As brainstem tumors clinical trials face challenges, identifying reliable imaging biomarkers to guide precision treatment has become a novel strategy4. Although quantifying heterogeneity is more complex and computationally demanding than calculating mean intensity, it is critical for developing preoperative imaging biomarkers to guide treatment decisions53. Some imaging biomarkers, including tumor-induced deformation and connectivity changes, have shown good predictive performance18,54. Cortical thickness, as a simple and accessible metric, has potential as a neuroimaging marker, with thinning possibly indicating a better prognosis52. Normative comparisons can help address the limitations of CTh in clinical practice55,56.

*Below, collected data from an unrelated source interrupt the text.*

(* ===== verification/LifeSim.v ===== *)
(** The life of a meeting, its patch included, is a run of the moves of [MeetingCore]. *)

From stdpp Require Import gmap strings.
From S2P Require Import Prelude PyStr PyNum PyValue PyDate VoteConfigs Tally Election FlowDb Decision FlowEngine FlowEngineFacts Policy Room.
From S2P Require Import VoteRows VoteService VoteClose VoteServiceFacts VoteWrites Meetings Agenda Guests Lifecycle MeetingCore MeetingInv MeetingSim.

(** ** The row of a request through its transaction *)
Definition same_stage (m m' : Meeting) : Prop :=
  me_id m' = me_id m ∧ me_status m' = me_status m ∧ me_started_at m' = me_started_at m ∧ me_closed_at m' = me_closed_at m.
Lemma same_life_stage m m' : same_life m m' → same_stage m m'.
Proof. intros (E & _ & _ & E1 & E2 & _). injection E as E3 E4 _. done. Qed.
Lemma on_row_stage c id f m :
  (∀ x, x ∈ mc_rows c → me_id x = id → same_stage x (f x)) → m ∈ mc_rows c → ∃ m', m' ∈ mc_rows (on_row id f c) ∧ same_stage m m'.
Proof.
  intros Hf Hm. exists (if bool_decide (me_id m = id) then f m else m). split.
  - apply list_elem_of_fmap. by exists m.
  - case_bool_decide; [by apply Hf|done].
Qed.
Lemma quiet_stage fresh c c' m : quiet fresh c c' → m ∈ mc_rows c → ∃ m', m' ∈ mc_rows c' ∧ same_stage m m'.
Proof.
  destruct 1; intros Hin; try (by exists m);
    try (match goal with |- context [on_row ?i ?f ?x] =>
           destruct (on_row_stage x i f m) as (m' & Hm' & Es); [done || (intros; by apply same_life_stage)|done|by exists m'] end).
  exists (unlink_meeting id m). split; [|done]. cbn. by apply list_elem_of_fmap_2.
Qed.
Record at_stage (m : Meeting) (d : MeetingDb) : Prop := {
  as_ok : tables_ok d;
  as_row : current d m ∈ meeting_rows d;
  as_same : same_stage m (current d m)
}.
Lemma stage_row d m m' : tables_ok d → m' ∈ meeting_rows d → same_stage m m' → at_stage m d.
Proof.
  intros Hok Hm Es. assert (E : current d m = m').
  { unfold current, meeting_row. destruct Es as (<- & _). by rewrite (find_by_NoDup me_id (meeting_rows d) m') by (done || apply Hok). }
  by split; rewrite ?E.
Qed.
Lemma stage_start d m : tables_ok d → m ∈ meeting_rows d → at_stage m d.
Proof. intros Hok Hm. by apply (stage_row d m m). Qed.
Lemma stage_quiets fresh d d' m : quiets fresh d d' → at_stage m d → at_stage m d'.
Proof.
  intros Hq [Hok Hrow Hs]. assert (H : ∃ m', m' ∈ mc_rows (core d') ∧ same_stage m m').
  { unfold quiets in Hq. clear Hok. change (current d m ∈ mc_rows (core d)) in Hrow. revert Hrow Hs. generalize (current d m).
    induction Hq as [c|c1 c2 c3 H12 _ IH]; intros x Hrow Hs; [by exists x|].
    destruct (quiet_stage _ _ _ _ H12 Hrow) as (y & Hy & Ey). apply (IH y); [done|]. unfold same_stage in *. intuition congruence. }
  destruct H as (m' & Hm' & Es). apply (stage_row _ _ m'); [by eapply quiets_keep|done|done].
Qed.
(** What a patch leaves alone before its status. *)
Record kept (d d' : MeetingDb) : Prop := {
  kp_votes : votes (flow_db (room d')) = votes (flow_db (room d));
  kp_items : iview <$> items d' = iview <$> items d;
  kp_periods i : i ∈ pk_id <$> keeper_periods d' → i ∈ pk_id <$> keeper_periods d
}.
#[export] Instance kept_preorder : PreOrder kept.
Proof. split; [done|]. intros a b c [H1 H2 H3] [H4 H5 H6]. split; [congruence|congruence|auto]. Qed.
Lemma kept_audit a action id data d d' : kept d d' → kept d (meeting_audit a action id data d').
Proof. by intros []. Qed.
Lemma kept_same d d' :
  votes (flow_db (room d')) = votes (flow_db (room d)) → iview <$> items d' = iview <$> items d → keeper_periods d' = keeper_periods d → kept d d'.
Proof. intros H1 H2 H3. split; [done|done|]. by rewrite H3. Qed.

However, this study has several limitations that warrant further investigation. First, these findings need validation in more extensive, multi-center cohorts to ensure their generalizability across different populations and healthcare settings. The current sample size may not fully capture the variability in CTh deviations among different demographic groups, including age, sex, and ethnicity. Second, while this study focuses on CTh deviations, it does not account for genomic alteration or proteomic signature, which are critical drivers of tumor aggressiveness and treatment resistance. Future research should integrate multi-omics data (genomics, epigenomics, proteomics) with neuroimaging to dissect how molecular heterogeneity contributes to CTh remodeling and prognostic disparities. Additionally, combining CTh with multimodal imaging biomarkers—such as DTI for white matter tract integrity, perfusion MRI for hemodynamic mapping, and PET for metabolic profiling—could provide a holistic view of tumor-brain interactions. Such integrative approaches may uncover synergistic biomarkers that better predict treatment response and survival, ultimately bridging the gap between molecular mechanisms and clinical phenotypes Third, the cross-sectional design limits the ability to establish causal relationships between CTh deviations and clinical outcomes. Longitudinal studies are needed to assess the dynamic changes in CTh over time and their associations with disease progression, treatment response, and long-term survival. Fourth, while we adjusted for age as a covariate, the impact of treatment modalities (e.g., surgical resection extent, chemotherapy regimens) on disease duration and OS was not systematically analyzed, potentially confounding prognostic interpretations. This approach could refine patient stratification and inform personalized treatment strategies. Addressing these limitations in future research will enhance our understanding of the role of CTh deviations in brainstem tumor pathology and prognosis, ultimately improving clinical decision-making and patient outcomes.

Conclusion

In conclusion, this study reveals the impact and specific patterns of brainstem tumor heterogeneity on cortical thickness alterations. Cortical thickness decompensation is closely associated with better survival outcomes. Furthermore, the study demonstrates a significant correlation between changes in cortical thickness, tumor volume, and growth patterns. These findings highlight the critical role of cortical thickness deviations as a non-invasive imaging marker for the subtyping and survival prediction of brainstem tumor patients, potentially offering new tools and strategies for personalized treatment.